Some of the clips in the archive are lighthearted and funny. For example, this 1966 news footage shows women trying on bold new wedding gowns in New York. The dresses look like rejected costumes from a science-fiction film.

Marilyn Monroe arrives in London to promote new film (1957)

Hammerton described this clip as her current favorite in the archive. “I love the fact that she looks a bit disheveled after her transatlantic flight when she first arrives, then is transformed into the super glamorous Marilyn we know and love for the press conference,” the AP film archivist said. Standing alongside Monroe in the video are Academy Award winners Laurence Olivier and Vivien Leigh, as well as Monroe’s then-husband Arthur Miller.

See the Titanic before it sank, the iceberg that it hit and survivors of the crash (1912)

This news package from 1912 shows the legendary Titanic prior to departing on its doomed maiden voyage. It also shows the icy area where the ship crashed with life rafts visible in the water, as well as survivors being interviewed.

Hindenburg disaster (1937)

One of the most devastating pieces of video ever captured.
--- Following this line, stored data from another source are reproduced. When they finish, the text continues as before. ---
(** * File find-and-replace tool: the transformation engine of [app.py]

    A shallow embedding of the replacement functions of [app.py]
    ([replace_text], [count_occurrences], [replace_in_pdf_fitz],
    [replace_in_csv], [replace_in_xml], [save_modified_file]) and of the
    batch loop behind the "Start Replacement" button, followed by the
    properties of the specification stated over them.

    Python strings are lists of Unicode code points, uploaded files are
    lists of bytes, exceptions are the [Raise] results of a small error
    monad.  What the script gets from its libraries and cannot be read off
    its own text (the case table of [re.IGNORECASE], [str.lower], the three
    parsers and the three serialisers, the room on the interpreter's stack,
    which file a path names and whether it can be written, the member name
    the archive makes of a file name) is bundled in a record the
    definitions take as an argument. *)

From Stdlib Require Import String Ascii DecimalString.
From Stdlib Require Import List NArith ZArith QArith Bool Arith Lia.
Import ListNotations.

Local Close Scope Q_scope.
Local Open Scope nat_scope.
Local Open Scope list_scope.

(** ** Strings, bytes and exceptions *)

(** A Python [str]: its code points, in order. *)
Definition text := list N.

(** A [bytes] value or the content of a binary stream. *)
Definition bytes := list N.

(** The code points of an ASCII literal, for writing inputs down. *)
Definition txt (s : string) : text :=
  map N_of_ascii (list_ascii_of_string s).

(** [a == b] on strings. *)
Fixpoint text_eqb (a b : text) : bool :=
  match a, b with
  | [], [] => true
  | x :: a', y :: b' => N.eqb x y && text_eqb a' b'
  | _, _ => false
  end.

(** [s.startswith(p)]. *)
Fixpoint starts_with (p s : text) : bool :=
  match p, s with
  | [], _ => true
  | _ :: _, [] => false
  | x :: p', y :: s' => N.eqb x y && starts_with p' s'
  end.

(** The exceptions the script can meet.  [TemplateError] stands for the
    [re.error] and [IndexError] that compiling a replacement template
    raises, [PatternError] for the [re.error] of compiling a pattern;
    [ValueError] is the failed tuple unpacking, [AttributeError] a method
    the content does not have, [FileNotFoundError] a path that is not
    there or whose directory is not there, [OSError] a path the system
    refuses for another reason, as a name that is too long,
    [RecursionError] a call nested deeper than the interpreter allows; the
    others are what the parsers and the serialisers of the libraries
    raise. *)
Inductive exn : Type :=
| TemplateError
| PatternError
| ValueError
| AttributeError
| FileNotFoundError
| FileDataError
| ParserError
| ParseError
| SaveError
| RecursionError
| OSError.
The massive Hindenburg airship bursts into flames before crashing to land in New Jersey – all caught on film. The crash killed 36 people but somehow 62 passengers survived.

Babe Ruth takes swings after signing record contract (1930)

In American sports, there might be no greater legend than Babe Ruth. The record-setting slugger is seen — and heard — in this 1930 newsreel talking about his lucrative contract, worth about $80,000 per year. The clip also shows Ruth taking a few swings in front of reporters.

Selma, Alabama mayor uses racial slur at speech talking about Martin Luther King, Jr. (1965)

This news footage collection accounts several events in Selma, Alabama during Martin Luther King's transformative visit in 1965. At 3:22 of the video, Selma Mayor Joe Smitherman calls the civil rights leader "Martin Luther Coon" at a press conference, before correcting himself. At 5:36, King is heard giving a speech.

Atomic bomb is dropped on Hiroshima, Japan (1945)

This clip shows the United States airplane that dropped an atomic bomb on Japan during World War II, as well as the mushroom cloud that was created after detonation. The bomb killed or injured around 140,000 people, according to some estimates.